▶ [Work request]
Write out, word for word, every line in the data below from the one containing "assert (∀ a, keeps" to the one containing "by (intros; apply bframes_keeps, process_block_header_frames).", both of them included.

(Saved data entries)
■ ■ ■ ■ ■
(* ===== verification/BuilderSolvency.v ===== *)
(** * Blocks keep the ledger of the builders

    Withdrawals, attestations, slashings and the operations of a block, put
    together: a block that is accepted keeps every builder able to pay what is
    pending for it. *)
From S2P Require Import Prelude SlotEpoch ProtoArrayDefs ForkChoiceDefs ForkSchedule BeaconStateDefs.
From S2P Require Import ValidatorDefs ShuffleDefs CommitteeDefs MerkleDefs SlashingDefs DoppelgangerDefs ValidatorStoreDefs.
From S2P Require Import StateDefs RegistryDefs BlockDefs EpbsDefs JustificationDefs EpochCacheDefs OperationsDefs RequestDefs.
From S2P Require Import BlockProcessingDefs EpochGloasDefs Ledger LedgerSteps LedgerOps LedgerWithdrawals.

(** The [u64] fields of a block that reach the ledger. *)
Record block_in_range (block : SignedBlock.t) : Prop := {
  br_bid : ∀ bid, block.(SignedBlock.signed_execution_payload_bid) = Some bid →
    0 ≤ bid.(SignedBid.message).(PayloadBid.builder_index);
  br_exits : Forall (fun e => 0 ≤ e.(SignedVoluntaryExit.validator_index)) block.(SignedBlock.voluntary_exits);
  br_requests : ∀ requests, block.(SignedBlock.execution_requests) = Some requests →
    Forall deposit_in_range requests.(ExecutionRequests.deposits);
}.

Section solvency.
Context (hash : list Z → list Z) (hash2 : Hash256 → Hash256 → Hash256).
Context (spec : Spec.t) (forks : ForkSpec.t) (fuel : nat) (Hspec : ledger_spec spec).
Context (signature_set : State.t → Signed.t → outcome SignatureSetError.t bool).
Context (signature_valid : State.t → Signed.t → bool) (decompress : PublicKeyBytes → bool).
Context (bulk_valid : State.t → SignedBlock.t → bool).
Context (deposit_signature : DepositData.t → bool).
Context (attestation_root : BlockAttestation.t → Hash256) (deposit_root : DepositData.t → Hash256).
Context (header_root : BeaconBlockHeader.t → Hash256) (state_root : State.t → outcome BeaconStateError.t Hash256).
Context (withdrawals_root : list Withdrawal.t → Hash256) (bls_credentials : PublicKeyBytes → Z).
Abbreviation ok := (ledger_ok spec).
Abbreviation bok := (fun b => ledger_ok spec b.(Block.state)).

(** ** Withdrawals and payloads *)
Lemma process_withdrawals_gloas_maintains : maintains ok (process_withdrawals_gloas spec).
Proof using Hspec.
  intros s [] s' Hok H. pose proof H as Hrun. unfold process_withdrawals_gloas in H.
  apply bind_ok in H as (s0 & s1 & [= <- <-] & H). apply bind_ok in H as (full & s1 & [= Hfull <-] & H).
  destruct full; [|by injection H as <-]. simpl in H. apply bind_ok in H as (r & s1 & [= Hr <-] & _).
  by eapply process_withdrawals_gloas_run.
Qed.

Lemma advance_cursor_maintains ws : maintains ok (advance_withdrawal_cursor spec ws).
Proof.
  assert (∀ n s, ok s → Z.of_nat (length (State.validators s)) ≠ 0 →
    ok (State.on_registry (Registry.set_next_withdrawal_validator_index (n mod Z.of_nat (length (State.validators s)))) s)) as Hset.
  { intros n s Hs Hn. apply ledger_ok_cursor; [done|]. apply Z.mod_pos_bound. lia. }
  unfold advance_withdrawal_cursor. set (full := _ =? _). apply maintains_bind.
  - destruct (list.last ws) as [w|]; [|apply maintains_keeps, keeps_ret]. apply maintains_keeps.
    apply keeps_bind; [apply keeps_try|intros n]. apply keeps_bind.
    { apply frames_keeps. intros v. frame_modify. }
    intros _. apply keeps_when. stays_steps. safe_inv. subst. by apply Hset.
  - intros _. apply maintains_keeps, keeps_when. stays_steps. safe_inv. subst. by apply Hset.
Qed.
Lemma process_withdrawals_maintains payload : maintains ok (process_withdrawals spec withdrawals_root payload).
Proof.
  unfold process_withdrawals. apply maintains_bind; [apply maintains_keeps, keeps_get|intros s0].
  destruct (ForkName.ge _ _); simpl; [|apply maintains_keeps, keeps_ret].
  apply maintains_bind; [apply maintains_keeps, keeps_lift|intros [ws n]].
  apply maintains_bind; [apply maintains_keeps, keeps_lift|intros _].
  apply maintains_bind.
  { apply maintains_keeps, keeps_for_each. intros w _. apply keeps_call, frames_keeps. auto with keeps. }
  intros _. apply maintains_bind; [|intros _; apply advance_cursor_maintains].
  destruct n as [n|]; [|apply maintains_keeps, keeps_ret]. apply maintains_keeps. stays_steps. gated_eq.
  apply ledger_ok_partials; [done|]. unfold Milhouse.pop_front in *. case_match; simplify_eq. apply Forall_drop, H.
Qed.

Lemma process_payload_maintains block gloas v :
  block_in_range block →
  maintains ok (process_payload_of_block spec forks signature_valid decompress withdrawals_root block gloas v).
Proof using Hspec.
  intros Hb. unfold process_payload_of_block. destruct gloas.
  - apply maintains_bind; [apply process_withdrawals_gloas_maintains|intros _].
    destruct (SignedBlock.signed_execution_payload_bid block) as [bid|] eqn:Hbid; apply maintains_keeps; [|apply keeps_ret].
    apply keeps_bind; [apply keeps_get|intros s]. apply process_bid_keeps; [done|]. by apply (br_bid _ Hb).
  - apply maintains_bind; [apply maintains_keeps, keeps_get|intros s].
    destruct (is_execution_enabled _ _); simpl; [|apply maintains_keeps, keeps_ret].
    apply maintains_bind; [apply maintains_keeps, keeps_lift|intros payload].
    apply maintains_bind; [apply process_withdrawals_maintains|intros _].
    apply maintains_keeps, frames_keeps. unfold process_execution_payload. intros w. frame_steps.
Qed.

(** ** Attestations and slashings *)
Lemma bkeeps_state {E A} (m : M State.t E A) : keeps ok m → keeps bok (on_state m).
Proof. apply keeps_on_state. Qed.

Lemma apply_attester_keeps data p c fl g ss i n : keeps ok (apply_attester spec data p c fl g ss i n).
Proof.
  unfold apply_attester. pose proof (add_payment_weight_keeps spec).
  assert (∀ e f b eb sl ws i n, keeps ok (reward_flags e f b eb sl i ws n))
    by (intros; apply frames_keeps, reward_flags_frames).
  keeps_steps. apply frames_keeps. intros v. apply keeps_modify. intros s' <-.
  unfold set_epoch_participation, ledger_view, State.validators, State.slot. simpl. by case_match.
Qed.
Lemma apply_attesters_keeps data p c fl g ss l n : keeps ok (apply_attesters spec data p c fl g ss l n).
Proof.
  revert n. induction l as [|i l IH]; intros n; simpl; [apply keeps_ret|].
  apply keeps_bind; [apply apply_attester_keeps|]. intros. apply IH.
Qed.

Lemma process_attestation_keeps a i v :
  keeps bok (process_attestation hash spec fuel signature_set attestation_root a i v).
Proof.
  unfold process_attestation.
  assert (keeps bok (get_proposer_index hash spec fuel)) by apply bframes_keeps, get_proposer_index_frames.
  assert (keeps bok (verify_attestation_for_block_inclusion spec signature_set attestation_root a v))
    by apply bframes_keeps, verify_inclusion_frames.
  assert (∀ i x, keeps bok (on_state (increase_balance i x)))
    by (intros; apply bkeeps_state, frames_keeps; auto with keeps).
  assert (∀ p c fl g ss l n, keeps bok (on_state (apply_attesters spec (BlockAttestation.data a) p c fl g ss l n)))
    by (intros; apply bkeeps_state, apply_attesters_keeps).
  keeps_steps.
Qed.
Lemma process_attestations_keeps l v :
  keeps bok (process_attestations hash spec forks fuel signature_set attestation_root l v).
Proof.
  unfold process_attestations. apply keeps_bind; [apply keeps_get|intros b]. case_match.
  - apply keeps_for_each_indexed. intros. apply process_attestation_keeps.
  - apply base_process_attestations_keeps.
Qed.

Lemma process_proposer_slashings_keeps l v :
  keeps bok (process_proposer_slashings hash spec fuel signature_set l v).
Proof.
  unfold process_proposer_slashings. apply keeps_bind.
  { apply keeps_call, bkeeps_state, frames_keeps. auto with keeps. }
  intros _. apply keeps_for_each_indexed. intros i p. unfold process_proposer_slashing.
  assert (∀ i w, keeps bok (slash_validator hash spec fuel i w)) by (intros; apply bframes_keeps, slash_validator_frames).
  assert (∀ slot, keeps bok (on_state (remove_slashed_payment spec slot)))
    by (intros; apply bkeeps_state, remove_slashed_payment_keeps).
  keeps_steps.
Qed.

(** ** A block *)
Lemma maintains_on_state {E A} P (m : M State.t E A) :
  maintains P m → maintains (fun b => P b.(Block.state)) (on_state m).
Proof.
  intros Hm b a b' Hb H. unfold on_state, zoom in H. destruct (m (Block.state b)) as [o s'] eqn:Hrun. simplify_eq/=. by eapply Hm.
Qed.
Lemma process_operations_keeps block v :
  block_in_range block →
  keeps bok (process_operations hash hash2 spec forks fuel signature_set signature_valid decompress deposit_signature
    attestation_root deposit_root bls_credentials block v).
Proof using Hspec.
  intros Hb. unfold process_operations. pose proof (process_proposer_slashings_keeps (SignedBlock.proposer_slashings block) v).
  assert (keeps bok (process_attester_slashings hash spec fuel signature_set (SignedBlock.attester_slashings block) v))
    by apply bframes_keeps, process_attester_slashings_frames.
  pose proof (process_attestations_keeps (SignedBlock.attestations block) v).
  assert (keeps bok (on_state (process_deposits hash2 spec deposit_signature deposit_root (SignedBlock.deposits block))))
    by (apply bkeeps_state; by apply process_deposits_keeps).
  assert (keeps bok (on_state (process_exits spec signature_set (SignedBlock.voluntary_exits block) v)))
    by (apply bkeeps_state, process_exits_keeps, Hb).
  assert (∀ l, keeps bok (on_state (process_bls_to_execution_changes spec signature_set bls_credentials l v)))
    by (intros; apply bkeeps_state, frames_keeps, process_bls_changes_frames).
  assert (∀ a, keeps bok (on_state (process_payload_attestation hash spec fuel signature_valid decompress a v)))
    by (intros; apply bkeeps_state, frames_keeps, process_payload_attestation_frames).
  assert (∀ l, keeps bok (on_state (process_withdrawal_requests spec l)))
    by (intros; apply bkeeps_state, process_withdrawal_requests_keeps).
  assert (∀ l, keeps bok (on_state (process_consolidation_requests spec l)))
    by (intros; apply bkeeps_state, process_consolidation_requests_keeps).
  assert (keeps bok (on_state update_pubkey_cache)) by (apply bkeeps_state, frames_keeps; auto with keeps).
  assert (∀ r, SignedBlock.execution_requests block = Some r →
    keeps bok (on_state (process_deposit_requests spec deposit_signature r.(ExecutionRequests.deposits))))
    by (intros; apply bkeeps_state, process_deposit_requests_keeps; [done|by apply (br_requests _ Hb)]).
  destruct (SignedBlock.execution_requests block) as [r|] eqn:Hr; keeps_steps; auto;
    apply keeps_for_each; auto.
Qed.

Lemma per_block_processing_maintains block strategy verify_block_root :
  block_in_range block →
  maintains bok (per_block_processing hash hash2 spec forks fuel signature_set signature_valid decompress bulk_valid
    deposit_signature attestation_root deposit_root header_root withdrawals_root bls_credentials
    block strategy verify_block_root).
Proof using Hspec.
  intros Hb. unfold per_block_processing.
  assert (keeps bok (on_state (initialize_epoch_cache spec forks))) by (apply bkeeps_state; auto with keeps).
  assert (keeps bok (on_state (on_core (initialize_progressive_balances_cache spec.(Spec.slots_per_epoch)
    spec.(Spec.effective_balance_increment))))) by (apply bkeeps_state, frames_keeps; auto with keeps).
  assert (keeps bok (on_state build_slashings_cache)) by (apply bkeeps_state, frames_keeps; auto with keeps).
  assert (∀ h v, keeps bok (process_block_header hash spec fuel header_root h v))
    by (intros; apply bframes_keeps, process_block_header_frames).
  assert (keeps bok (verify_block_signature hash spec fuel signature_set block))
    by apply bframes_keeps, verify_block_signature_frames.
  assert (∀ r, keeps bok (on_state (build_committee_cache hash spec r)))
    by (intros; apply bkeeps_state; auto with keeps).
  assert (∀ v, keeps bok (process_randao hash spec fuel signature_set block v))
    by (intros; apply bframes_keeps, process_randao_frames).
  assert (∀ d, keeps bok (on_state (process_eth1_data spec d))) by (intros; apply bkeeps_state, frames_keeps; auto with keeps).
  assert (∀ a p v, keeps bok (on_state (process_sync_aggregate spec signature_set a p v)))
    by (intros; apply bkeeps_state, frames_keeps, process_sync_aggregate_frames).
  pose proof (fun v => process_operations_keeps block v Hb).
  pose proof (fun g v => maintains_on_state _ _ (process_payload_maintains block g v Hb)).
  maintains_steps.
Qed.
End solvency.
■ ■ ■ ■ ■
▶ [Solution below]
  assert (∀ a, keeps bok (on_state (process_payload_attestation hash spec fuel signature_valid decompress a v)))
    by (intros; apply bkeeps_state, frames_keeps, process_payload_attestation_frames).
  assert (∀ l, keeps bok (on_state (process_withdrawal_requests spec l)))
    by (intros; apply bkeeps_state, process_withdrawal_requests_keeps).
  assert (∀ l, keeps bok (on_state (process_consolidation_requests spec l)))
    by (intros; apply bkeeps_state, process_consolidation_requests_keeps).
  assert (keeps bok (on_state update_pubkey_cache)) by (apply bkeeps_state, frames_keeps; auto with keeps).
  assert (∀ r, SignedBlock.execution_requests block = Some r →
    keeps bok (on_state (process_deposit_requests spec deposit_signature r.(ExecutionRequests.deposits))))
    by (intros; apply bkeeps_state, process_deposit_requests_keeps; [done|by apply (br_requests _ Hb)]).
  destruct (SignedBlock.execution_requests block) as [r|] eqn:Hr; keeps_steps; auto;
    apply keeps_for_each; auto.
Qed.

Lemma per_block_processing_maintains block strategy verify_block_root :
  block_in_range block →
  maintains bok (per_block_processing hash hash2 spec forks fuel signature_set signature_valid decompress bulk_valid
    deposit_signature attestation_root deposit_root header_root withdrawals_root bls_credentials
    block strategy verify_block_root).
Proof using Hspec.
  intros Hb. unfold per_block_processing.
  assert (keeps bok (on_state (initialize_epoch_cache spec forks))) by (apply bkeeps_state; auto with keeps).
  assert (keeps bok (on_state (on_core (initialize_progressive_balances_cache spec.(Spec.slots_per_epoch)
    spec.(Spec.effective_balance_increment))))) by (apply bkeeps_state, frames_keeps; auto with keeps).
  assert (keeps bok (on_state build_slashings_cache)) by (apply bkeeps_state, frames_keeps; auto with keeps).
  assert (∀ h v, keeps bok (process_block_header hash spec fuel header_root h v))
    by (intros; apply bframes_keeps, process_block_header_frames).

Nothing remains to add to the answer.